Credible election impossible
By Thelma Chikwanha
HARARE – The rule of law remains precarious in Zimbabwe, with a partisan Attorney-General and police commissioner being some of the biggest threats to a free election in Zimbabwe, Prime Minister Morgan Tsvangirai has told an international audience.
Speaking in Spain where he is attending a World Justice Forum, Tsvangirai said credible elections were impossible in Zimbabwe at the moment because fear, intimidation of innocent citizens and selective application of the law were still prevalent.
He said police boss Augustine Chihuri and AG Johannes Tomana, both confessed Zanu PF supporters, were conspiring to subvert justice and the rule of law.
“When the police commissioner-general and the attorney-general state publicly that they support a particular political party in an inclusive government, as in our case, the rule of law becomes perverted and people lose confidence in the institutions they lead,” said Tsvangirai.
“It is an affront to the rights and freedoms of citizens when the rule of law is sacrificed on the altar of political expediency and when key institutions fail in their national duty of serving and protecting the people,” he said.
The MDC leader was speaking on the rule of law and credible elections. He cited the case of Zimbabwe where he said more than 500 perpetrators of political violence were still to be prosecuted for crimes committed during the 2008 elections as an example of an uneven electoral environment.
“While it is true that genuine democracy goes beyond simply holding elections, a credible election is an important primary factor in building and entrenching democratic ethos in any society.
“A conducive environment for elections includes the rule of law, judicial independence and enforcement; a transparent, accountable, and open government; a raft of media and political reforms and a determined fight against graft and corruption,” Tsvangirai said.
Thousands of people lost their homes, women were raped while others lost their limbs during the run up to the violent June 2008 presidential election runoff, which Tsvangirai boycotted. The international community, including the African Union, later rejected the run-off poll as a non-event, forcing the formation of a coalition government.
“This is a sad testament of the tragedy that befalls innocent citizens when key institutions charged with enforcing the rule of law become politically compromised,” Tsvangirai said.

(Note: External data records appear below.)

(* ===== verification/StateTidy.v ===== *)
(** * Accounts that a transaction has not changed

    An account that no entry of the journal names shows in every slot what it had
    when the transaction began, and without entries there is no refund: what
    Finalise relies on when it moves only the accounts of the journal. *)

From S2P Require Import Prelude RlpRaw TrieNode TrieOps TrieHash StateAccess State StateRevert StateSnapshot.

Section Tidy.
  Context `{HF : Hasher} `{HL : !HasherLaws} {T ST E : Type} `{B : !Backend T ST E}.
  Abbreviation StateDB := (StateDB (T := T) (ST := ST) (E := E)).
  Abbreviation stateObject := (stateObject (ST := ST)).
  Abbreviation journalEntry := (journalEntry (ST := ST)).

Record tidy (s : StateDB) : Prop := MkTidy {
  ty_refund : entries (s_journal s) = [] → refund s = 0;
  ty_object : ∀ a o, obj_at s a = Some o → deleted o = false → dirties (s_journal s) !! a = None → ∀ k, state_val s o k = committed_val s o k
}.

Lemma obj_opt_trans s1 s2 s3 x y z : obj_opt_eq s1 s2 x y → obj_opt_eq s2 s3 y z → obj_opt_eq s1 s3 x z.
Proof. unfold obj_opt_eq. destruct x, y, z; try done. apply obj_eq_trans. Qed.

Lemma tidy_objects s s' :
  (∀ a, obj_opt_eq s s' (obj_at s a) (obj_at s' a)) → s_journal s' = s_journal s → refund s' = refund s → tidy s → tidy s'.
Proof.
  intros Hs Hj Er [Hr Ho]. constructor; [by rewrite Hj, Er |]. intros a o Hob Hd Hn k.
  specialize (Hs a). rewrite Hob in Hs. unfold obj_opt_eq in Hs. destruct (obj_at s a) as [o' |] eqn:Eo; [| done].
  rewrite <- (oe_state _ _ _ _ Hs), <- (oe_committed _ _ _ _ Hs). apply (Ho a); [done | | by rewrite <- Hj]. by rewrite (oe_deleted _ _ _ _ Hs).
Qed.

Lemma tidy_same s s' : same s s' → s_journal s' = s_journal s → tidy s → tidy s'.
Proof. intros Hs Hj. apply tidy_objects; [apply Hs | done | symmetry; apply Hs]. Qed.

(** ** Undoing leaves the other accounts alone *)

Lemma undo_object_other b f s s' a :
  addr_ok s → respects f → a ≠ b → undo_object b f s = Ok s' → obj_opt_eq s s' (obj_at s a) (obj_at s' a).
Proof.
  intros Ha [Hf _] Hab. unfold undo_object. destruct (getState_ok s b) as (t & -> & [Q _] & _).
  destruct (live_at s b) as [o |] eqn:El; [| done]. intros [= <-].
  assert (Hob : address (f o) = b).
  { rewrite Hf. unfold live_at in El. destruct (obj_at s b) as [o' |] eqn:Eo; [| done]. destruct (deleted o'); [done |]. injection El as ->. by apply Ha. }
  rewrite obj_at_set, decide_False by congruence. eapply obj_opt_move; [done | | apply (sm_objects _ _ Q)]. done.
Qed.

Lemma revert_entry_other e s s' a :
  addr_ok s → entry_ok e → dirtied e ≠ Some a → revert_entry e s = Ok s' → obj_opt_eq s s' (obj_at s a) (obj_at s' a).
Proof.
  intros Ha He Hd Hr. destruct e; cbn in Hd;
    try (by eapply undo_object_other; [done | | | exact Hr]; [eauto using respects_setBalance, respects_setNonce, respects_setCode, respects_setState | congruence]).
  - injection Hr as <-. unfold obj_at. cbn [stateObjects set_objects set_objDirty]. rewrite lookup_delete_ne by congruence.
    change (load_account (set_objDirty _ _) a) with (load_account s a). unfold obj_opt_eq. repeat case_match; try done; by apply obj_eq_env.
  - injection Hr as <-. cbn in He.
    match goal with |- obj_opt_eq _ ?n _ _ => rewrite (obj_at_ext (setStateObject prev s) n) by (by destruct prevdestruct) end.
    rewrite obj_at_set, decide_False by congruence. unfold obj_opt_eq. destruct (obj_at s a) as [o |] eqn:Eo; [| done].
    apply obj_eq_env. unfold env_at. rewrite (Ha _ _ Eo). destruct prevdestruct; cbn; [done |]. by rewrite lookup_delete_ne by congruence.
  - injection Hr as <-. by apply objects_ext.
  - cbn in Hr. case_if; [injection Hr as <-; by apply objects_ext |]. inv_bind Hr. injection Hr as <-. by apply objects_ext.
  - injection Hr as <-. by apply objects_ext.
  - injection Hr as <-. by apply objects_ext.
  - injection Hr as <-. by apply objects_ext.
  - cbn in Hr. inv_bind Hr. injection Hr as <-. by apply objects_ext.
Qed.

Lemma revert_entries_other es s s' a :
  addr_ok s → Forall entry_ok es → Forall (fun e => dirtied e ≠ Some a) es → revert_entries es s = Ok s' →
  obj_opt_eq s s' (obj_at s a) (obj_at s' a).
Proof.
  revert s; induction es as [| e es IH]; intros s Ha He Hd Hr; cbn in Hr.
  { injection Hr as <-. unfold obj_opt_eq. destruct (obj_at s a); [apply obj_eq_refl | done]. }
  inversion He; inversion Hd; subst. destruct (revert_entry e s) as [u | | |] eqn:Ee; try done. cbn in Hr.
  eapply obj_opt_trans; [by eapply revert_entry_other |]. eapply obj_opt_trans; [| eapply IH; [| done | done | exact Hr]].
  - apply (same_journal _ u).
  - intros b o Hb. exact (proj2 (revert_entry_frame _ _ _ Ee) Ha b o Hb).
Qed.

Lemma append_all_dirties es j a :
  dirties (append_all es j) !! a = None → dirties j !! a = None ∧ Forall (fun e : journalEntry => dirtied e ≠ Some a) es.
Proof.
  revert j; induction es as [| e es IH]; intros j H; [done |]. change (append_all (e :: es) j) with (append_all es (journal_append e j)) in H.
  apply IH in H as [H1 H2]. cbn in H1. destruct (dirtied e) as [b |] eqn:Ed.
  - apply lookup_insert_None in H1 as [H1 Hb]. split; [done |]. constructor; [congruence | done].
  - split; [done |]. by constructor; [congruence |].
Qed.

Lemma tidy_undoes s s' : addr_ok s' → tidy s → undoes s s' → tidy s'.
Proof.
  intros Ha [Hr Ho] (es & He & Hj & u & Hu & Hs). constructor.
  - rewrite Hj, append_all_entries. intros [Hn ->]%app_nil. cbn in Hu. injection Hu as <-. rewrite <- (sm_refund _ _ Hs). by apply Hr.
  - intros a o Hob Hd Hn k. rewrite Hj in Hn. apply append_all_dirties in Hn as [Hn Hes].
    pose proof (revert_entries_other (rev es) s' u a Ha) as H. rewrite Hob in H.
    pose proof (sm_objects _ _ Hs a) as H2. unfold obj_opt_eq in *. destruct (obj_at u a) as [ou |]; [| by destruct H; try done; apply Forall_rev].
    destruct (obj_at s a) as [os |] eqn:Eo; [| done]. assert (H1 : obj_eq s' u o ou) by (apply H; [by apply Forall_rev.. | done]).
    rewrite (oe_state _ _ _ _ H1), (oe_committed _ _ _ _ H1), <- (oe_state _ _ _ _ H2), <- (oe_committed _ _ _ _ H2).
    apply (Ho a); [done | | done]. by rewrite (oe_deleted _ _ _ _ H2), <- (oe_deleted _ _ _ _ H1).
Qed.

(** A new state has nothing in memory. *)
Lemma tidy_new root OpenTrie snaps s : NewState root OpenTrie snaps = inr s → tidy s.
Proof.
  unfold NewState. destruct (OpenTrie root); [done |]. intros [= <-]. constructor; [done |]. intros a o. unfold obj_at. cbn [stateObjects]. rewrite lookup_empty.
  destruct (load_account _ a) as [| [d |]]; try done. by intros [= <-].
Qed.
End Tidy.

Some of the victims of politically motivated rape like Mary Pamire who says she was gang-raped by 10 soldiers in Chitungwiza and infected with HIV, still bear the physical and emotional scars of the crime while her assailants roam around the streets as free men. Tsvangirai repeated his attack on security chiefs, whom he said were failing to respect the new dispensation and undermining civilian authority.
Last week, the former trade unionist challenged the securocrats to leave the military if they wanted to pursue political careers.
“Every day, they are dabbling in politics, even seeking to influence the date of the election and the conditions under which that election will be held,” he said.